Unusually, the small print announces that Adam and Rebekah Neumann have pledged $1bn to fund charitable causes within 10 years of the IPO, starting with helping to conserve over 20m acres of tropical forest.
“To ensure that this is meaningful,” they say, they have agreed that the supervoting shares which cement their control of the company will only be worth 10 votes per share rather than 20 if they have not contributed the $1bn within a decade.
Burn, baby, burn
WeWork’s top line growth has come with ever increasing bottom line losses. In its filing with the SEC, it says bluntly: “We have a history of losses and, especially if we continue to grow at an accelerated rate, we may be unable to achieve profitability at a company level . . . for the foreseeable future.”
Its full-year net losses jumped from about $900m to $1.9bn in 2018. For the six months to June 30 this year, net losses grew again, from $723m to $904m, even as revenues doubled from $764m to $1.54bn.
The outflows come from its race to open more new locations. “These expenditures will make it more difficult for us to achieve profitability, and we cannot predict whether we will achieve profitability for the foreseeable future,” it says. Losses should not increase as a percentage of revenue in the long term, it says, but they may do in the near term.

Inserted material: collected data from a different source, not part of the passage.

Lemma only_at_remap {B} cap name (k : string -> M pfsd E B) :
  name ∈ request_names req ->
  (forall n, permitted s0 pid n /\ (exists m, m ∈ request_names req /\ n = remapped s0 pid m) ->
     only_at P s0 (k n)) ->
  only_at P s0 (rpc_remap_name cap name pid ≫= k).
Proof using Hs Hpid.
  intros Hin Hk e. apply wp_bind. eapply wp_mono.
  { apply wp_and; [by apply (rpc_remap_name_cases cap name pid)|].
    apply (remap_name_only P harmless_names cap name pid). }
  intros r s' e' t [[-> [->|[-> _]]] Ht]; unfold bind_post; [|done].
  eapply wp_mono; [apply Hk|].
  - split; [by apply remapped_permitted|]. by exists name.
  - intros. by apply Forall_app.
Qed.

Lemma only_at_remap_fd {B} fd (k : Z -> M pfsd E B) :
  (forall f, only P (k f)) -> only_at P s0 (rpc_remap_fd fd pid ≫= k).
Proof using. intros Hk. apply only_at_bind; [|done]. apply only_at_of, remap_fd_silent, harmless_names. Qed.

(** Calls with the names of a remapping, or none. *)
Ltac names_go := repeat only_step; try (by constructor); try (by repeat constructor); auto.

Lemma try_containers_names is_ name d f u n :
  req = PFSD_REQ_MOUNT name d f u n -> Forall (fun i => (i < MAX_ITEMS)%nat) is_ -> forall a fs r,
  only (E := E) P (try_containers is_ (before_comma d) f a n fs r).
Proof using.
  intros -> His a. induction His as [|i is_ Hi _ IH]; intros fs r; simpl; names_go.
  exists name, d, f, u, n. split_and!; [done..|]. right. by exists i.
Qed.

Lemma open_names name flags mode :
  name ∈ request_names req -> only_at (E := E) P s0 (rpc_command_open name flags mode pid).
Proof using Hs Hpid.
  intros Hn. unfold rpc_command_open. apply only_at_get, only_at_bind.
  - destruct (table_full s0); [by apply only_at_of, only_ret|].
    apply only_at_remap; [done|]. intros n Hn'. apply only_at_of, only_call. by constructor.
  - intros a. names_go. by apply common_open_only, harmless_names.
Qed.

Lemma dopen_names name :
  name ∈ request_names req -> only_at (E := E) P s0 (rpc_command_dopen name pid).
Proof using Hs Hpid.
  intros Hn. unfold rpc_command_dopen. apply only_at_get, only_at_bind.
  - destruct (table_full s0); [by apply only_at_of, only_ret|].
    apply only_at_remap; [done|]. intros n Hn'. apply only_at_of, only_call. by constructor.
  - intros a. names_go. by apply common_open_only, harmless_names.
Qed.

Lemma close_names fd : only_at (E := E) P s0 (rpc_command_close fd pid).
Proof using.
  unfold rpc_command_close. apply only_at_remap_fd. intros f. names_go. by apply common_close_only, harmless_names.
Qed.

Lemma mount_names name d f u n :
  req = PFSD_REQ_MOUNT name d f u n -> only_at (E := E) P s0 (rpc_command_mount name d f u n pid).
Proof using.
  intros Hreq. unfold rpc_command_mount. apply only_at_of.
  destruct (shm_only P harmless_names) as (Ha & _).
  repeat only_step; try by constructor; try apply Ha.
  - exists name, d, f, u, n. auto.
  - apply (try_containers_names _ name d f u n Hreq). apply Forall_seq. lia.
Qed.

Lemma umount_names name : only_at (E := E) P s0 (rpc_command_umount name pid).
Proof using Hs Hpid.
  unfold rpc_command_umount. apply only_at_get, only_at_deref. intros i Hi.
  destruct (g_mountlist_items s0 !! i) as [x|] eqn:Hx; [|apply only_at_of; names_go].
  destruct (find_spec s0 Hs (own_field pid name m_str_fsprefix)) as (j & Hj & _ & _ & Hown);
    [intros; apply own_field_defined; auto|].
  unfold find_mount in Hi, Hj. rewrite Hi in Hj. injection Hj as <-.
  destruct (Hown x Hx) as [_ [Hxp _]%own_field_true].
  assert (Hum : forall c, m_str_containerpath x = Some c -> contains s0 pid c).
  { intros c Hc. split; [done|]. exists x. split; [by eapply list_elem_of_lookup_2|done]. }
  apply only_at_of. unfold umount_cleanup. repeat (first [apply only_deref_bind; intros ? ? | only_step]);
    auto; try (by apply output_statistics_only, harmless_names).
    by apply Hum.
Qed.
End NameIsolation.

(** The commands with names, and the remapping of names and descriptors. *)
Ltac named_step :=
  first [apply open_names | apply dopen_names | apply close_names | apply umount_names
        | eapply mount_names; reflexivity | apply only_at_remap_fd; intros ?
        | apply only_at_remap; [| |solve [cbn; rewrite !elem_of_cons; auto]|intros ? ?]]; try done.

Lemma event_handler_names {E} `{Handler E} s pid hdd garbage req :
  inv s -> pid <> 0 ->
  only_at (E := E) (name_allowed s pid req) s (event_handler_func hdd garbage pid req).
Proof.
  intros Hs Hp. pose proof (harmless_names s pid req) as Hq.
  destruct (shm_only _ Hq) as (Ha & Hst & Hld).
  destruct (readahead_only _ Hq hdd) as [Hra Hsa].
  pose proof (getmountpoint_only _ Hq) as Hgm.
  pose proof (remap_fd_silent _ Hq) as Hfd.
  destruct req; unfold event_handler_func; repeat named_step.
  all: try (apply only_at_of); repeat only_step; try auto.
  all: try (by constructor); try (by repeat constructor).
  1, 2: do 2 (constructor; [assumption|]); constructor.
  by eexists _, _, _.
Qed.

(** ** Replies *)

Definition is_reply (ev : event) : bool :=
  match ev with Ev (Reply _ _) _ => true | _ => false end.
Definition replies (t : trace) : nat := length (List.filter is_reply t).

(** How often a request is answered. *)
Definition reply_count (req : request) : nat :=
  match req with
  | PFSD_REQ_GETMOUNTPOINT _ => 2
  | PFSD_REQ_OTHER _ => 0
  | _ => 1
  end.

Definition counts {E A} `{Handler E} (m : M pfsd E A) (n : nat) : Prop :=
  forall s e, wp m (fun r _ _ t => match r with Ret _ => replies t = n | _ => True end) s e.

Section Counts.
Context {E : Type} `{Handler E}.

Lemma counts_bind {A B} n1 n2 (m : M pfsd E A) (k : A -> M pfsd E B) :
  counts m n1 -> (forall a, counts (k a) n2) -> counts (m ≫= k) (n1 + n2).
Proof.
  intros Hm Hk s e. apply wp_bind. eapply wp_mono; [apply Hm|].
  intros [a| | | |] s' e' t Ht; unfold bind_post; try done.
  eapply wp_mono; [apply Hk|]. intros [b| | | |] s'' e'' t' Ht'; try done.
  unfold replies in *. rewrite List.filter_app, length_app. lia.
Qed.

Lemma counts_quiet {A B} n (m : M pfsd E A) (k : A -> M pfsd E B) :
  counts m 0 -> (forall a, counts (k a) n) -> counts (m ≫= k) n.
Proof. apply (counts_bind 0 n). Qed.

Lemma counts_silent {A} (m : M pfsd E A) : (forall s e, o_tr (m s e) = []) -> counts m 0.
Proof. intros Hm s e. unfold wp. rewrite Hm. by destruct (o_res _). Qed.

Lemma counts_call {A} (c : ioE A) :
  (forall r, is_reply (Ev c r) = false) -> counts (call c : M pfsd E A) 0.
Proof. intros Hc s e. apply wp_call. intros r e' _. unfold replies. cbn [List.filter]. by rewrite Hc. Qed.

Lemma counts_reply fd v : counts (call (Reply fd v) : M pfsd E unit) 1.
Proof. intros s e. by apply wp_call. Qed.

Lemma counts_reply_bind {B} fd v n (k : unit -> M pfsd E B) :
  counts (k tt) n -> counts (call (Reply fd v) ≫= k) (S n).
Proof. intros Hk. apply (counts_bind 1 n); [apply counts_reply | by intros []]. Qed.

Lemma counts_if {A} (c : bool) (m1 m2 : M pfsd E A) n :
  counts m1 n -> counts m2 n -> counts (if c then m1 else m2) n.
Proof. by destruct c. Qed.

Lemma counts_when c (m : M pfsd E unit) : counts m 0 -> counts (when c m) 0.
Proof. destruct c; [done|]. intros _. by apply counts_silent. Qed.

Lemma counts_for {X} (l : list X) (body : X -> M pfsd E unit) :
  (forall x, counts (body x) 0) -> counts (for_ l body) 0.
Proof.
  intros Hb. induction l as [|x l IH]; simpl; [by apply counts_silent|].
  by apply counts_quiet.
Qed.
End Counts.

Ltac counts_step :=
  lazymatch goal with
  | |- counts (call (Reply _ _) ≫= _) _ => apply counts_reply_bind
  | |- counts (_ ≫= _) _ => apply counts_quiet; [|intros ?]
  | |- counts (call (Reply _ _)) _ => apply counts_reply
  | |- counts (call _) _ => apply counts_call; intros ?; reflexivity
  | |- counts (mret _) _ => by apply counts_silent
  | |- counts get _ => by apply counts_silent
  | |- counts (put _) _ => by apply counts_silent
  | |- counts (modify _) _ => by apply counts_silent
  | |- counts (deref ?o) _ => apply counts_silent; by destruct o
  | |- counts (assert_ ?c) _ => apply counts_silent; by destruct c
  | |- counts (when _ _) _ => apply counts_when
  | |- counts (for_ _ _) _ => apply counts_for; intros ?
  | |- counts (match ?x with _ => _ end) _ => first [apply counts_if | destruct x]
  end.
Ltac counts_go := repeat counts_step.

Section Replies.
Context {E : Type} `{Handler E}.

Lemma output_statistics_counts : counts (E := E) output_statistics 0.
Proof.
  assert (Hm : forall l n, counts (E := E) (print_mounts l n) 0).
  { intros l. induction l as [|x l IH]; intros n; simpl; counts_go; apply IH. }
  unfold output_statistics. counts_go. apply Hm.
Qed.

Lemma remap_name_counts cap name q : counts (E := E) (rpc_remap_name cap name q) 0.
Proof.
  assert (Hb : forall l n, counts (E := E) (blank_foreign q l n) 0).
  { intros l. induction l as [|x l IH]; intros n; simpl; counts_go; apply IH. }
  unfold rpc_remap_name. counts_go. apply Hb.
Qed.

Lemma try_containers_counts is_ d f a n fs r :
  counts (E := E) (try_containers is_ d f a n fs r) 0.
Proof. revert fs r. induction is_ as [|i is_ IH]; intros fs r; simpl; counts_go. apply IH. Qed.

Lemma shm_counts : (forall u, counts (E := E) (shm_arg u) 0) /\
  (forall u d, counts (E := E) (shm_store u d) 0) /\ (forall u n, counts (E := E) (shm_load u n) 0).
Proof. unfold shm_arg, shm_store, shm_load. split_and!; intros; counts_go. Qed.

Lemma event_handler_counts hdd garbage fd req :
  counts (E := E) (event_handler_func hdd garbage fd req) (reply_count req).
Proof.
  destruct shm_counts as (Ha & Hst & Hld).
  pose proof remap_name_counts as Hname. pose proof output_statistics_counts as Hos.
  pose proof try_containers_counts as Htc.
  assert (Hfd : forall f q, counts (E := E) (rpc_remap_fd f q) 0)
    by (intros; unfold rpc_remap_fd; counts_go).
  assert (Hco : forall a b c, counts (E := E) (rpc_common_open a b c) 0)
    by (intros; unfold rpc_common_open; counts_go).
  assert (Hcc : forall a b, counts (E := E) (rpc_common_close a b) 0)
    by (intros; unfold rpc_common_close; counts_go).
  assert (Hra : counts (E := E) (scepfsGetReadAhead hdd) 0)
    by (unfold scepfsGetReadAhead; counts_go).
  assert (Hsa : forall n, counts (E := E) (scepfsSetReadAhead hdd n) 0)
    by (intros; unfold scepfsSetReadAhead; counts_go; done).
  destruct req; unfold event_handler_func, rpc_command_open, rpc_command_close, rpc_command_dopen,
    rpc_command_dclose, rpc_command_close, rpc_command_mount, rpc_command_umount,
    umount_cleanup; cbn [reply_count]; try (counts_go; by auto).
  apply (counts_bind 1 1); [|intros _; apply counts_reply].
  unfold rpc_command_getmountpoint. counts_go; by auto.
Qed.
End Replies.

(** ** Unmounting *)

(** The calls that act on the drivers or end a connection. *)
Definition resource_call {A} (c : ioE A) : bool :=
  driver_call c || match c with Host_close _ => true | _ => false end.
Definition no_resource (ev : event) : Prop := ev_test (@resource_call) ev = false.

Lemma no_resource_calls t : Forall no_resource t -> calls_of (@resource_call) t = [].
Proof. induction 1 as [|ev t Hev _ IH]; [done|]. unfold calls_of in *. cbn. by rewrite Hev. Qed.

(** The slot a client's [fsname] is found in. *)
Definition mount_of (s : pfsd) (pid : Z) (fsname : string) : option nat :=
  find_mount (own_field pid fsname m_str_fsprefix) s.

Section Unmount.
Context {E : Type} `{Handler E}.

(** A program that returns and leaves the state. *)
Definition returns {A} (m : M pfsd E A) (s : pfsd) : Prop :=
  forall e, wp m (fun r s' _ _ => (exists a, r = Ret a) /\ s' = s) s e.

Lemma returns_bind {A B} (m : M pfsd E A) (k : A -> M pfsd E B) s :
  returns m s -> (forall a, returns (k a) s) -> returns (m ≫= k) s.
Proof.
  intros Hm Hk e. apply wp_bind. eapply wp_mono; [apply Hm|].
  intros r s' e' t [[a ->] ->]. unfold bind_post. eapply wp_mono; [apply Hk|]. done.
Qed.

Lemma returns_ret {A} (a : A) s : returns (mret a) s.
Proof. intros e. apply wp_ret. eauto. Qed.

Lemma returns_call {A} (c : ioE A) s : returns (call c) s.
Proof. intros e. apply wp_call. eauto. Qed.

Lemma returns_get_bind {B} (k : pfsd -> M pfsd E B) s : returns (k s) s -> returns (get ≫= k) s.
Proof.
  intros Hk e. apply wp_bind, wp_get. unfold bind_post. eapply wp_mono; [apply Hk|]. done.
Qed.

Lemma returns_deref {A} (a : A) s : returns (deref (Some a)) s.
Proof. intros e. apply wp_ret. eauto. Qed.

Lemma returns_when c (m : M pfsd E unit) s : returns m s -> returns (when c m) s.
Proof. destruct c; [done|]. intros _. apply returns_ret. Qed.

Lemma returns_for {X} (l : list X) (body : X -> M pfsd E unit) s :
  (forall x, returns (body x) s) -> returns (for_ l body) s.
Proof.
  intros Hb. induction l as [|x l IH]; simpl; [apply returns_ret|]. by apply returns_bind.
Qed.

Ltac returns_go :=
  repeat lazymatch goal with
    | |- returns (get ≫= _) _ => apply returns_get_bind
    | |- returns (_ ≫= _) _ => apply returns_bind; [|intros ?]
    | |- returns (mret _) _ => apply returns_ret
    | |- returns (call _) _ => apply returns_call
    | |- returns (deref (Some _)) _ => apply returns_deref
    | |- returns (when _ _) _ => apply returns_when
    end.

Lemma output_statistics_returns s : inv s -> returns output_statistics s.
Proof.
  intros Hs.
  assert (Hm : forall l n, Forall slot_ok l -> returns (print_mounts l n) s).
  { intros l n Hl. revert n. induction Hl as [|x l Hx _ IH]; intros n; simpl; [returns_go|].
    destruct (Z.eqb_spec (m_pid x) 0) as [|Hp]; cbn [negb]; [apply IH|].
    destruct (Hx Hp) as (a & b & c & -> & -> & -> & _). returns_go. apply IH. }
  unfold output_statistics. returns_go; [apply Hm, (inv_slots s Hs)|].
  destruct (_ =? _)%nat; returns_go. apply returns_for. intros x. returns_go.
  destruct (g_mountlist_items s !! of_mountlist_index x) as [y|] eqn:Hy; [|returns_go].
  pose proof (Forall_lookup_1 _ _ _ _ (inv_slots s Hs) Hy) as Hslot.
  destruct (Z.eqb_spec (m_pid y) 0) as [|Hp]; cbn [negb]; [returns_go|].
  destruct (Hslot Hp) as (u & v & w & -> & _ & -> & _). returns_go.
Qed.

Unlike other unicorns, investors have already had a chance to take a close look at WeWork’s financials. The reason: the company last year borrowed $702m through corporate bond markets and began reporting quarterly results to its new creditors. Those bonds, which slumped after SoftBank drastically scaled back a planned investment in January, have rallied ahead of the IPO and are currently trading at 98.5 cents on the dollar.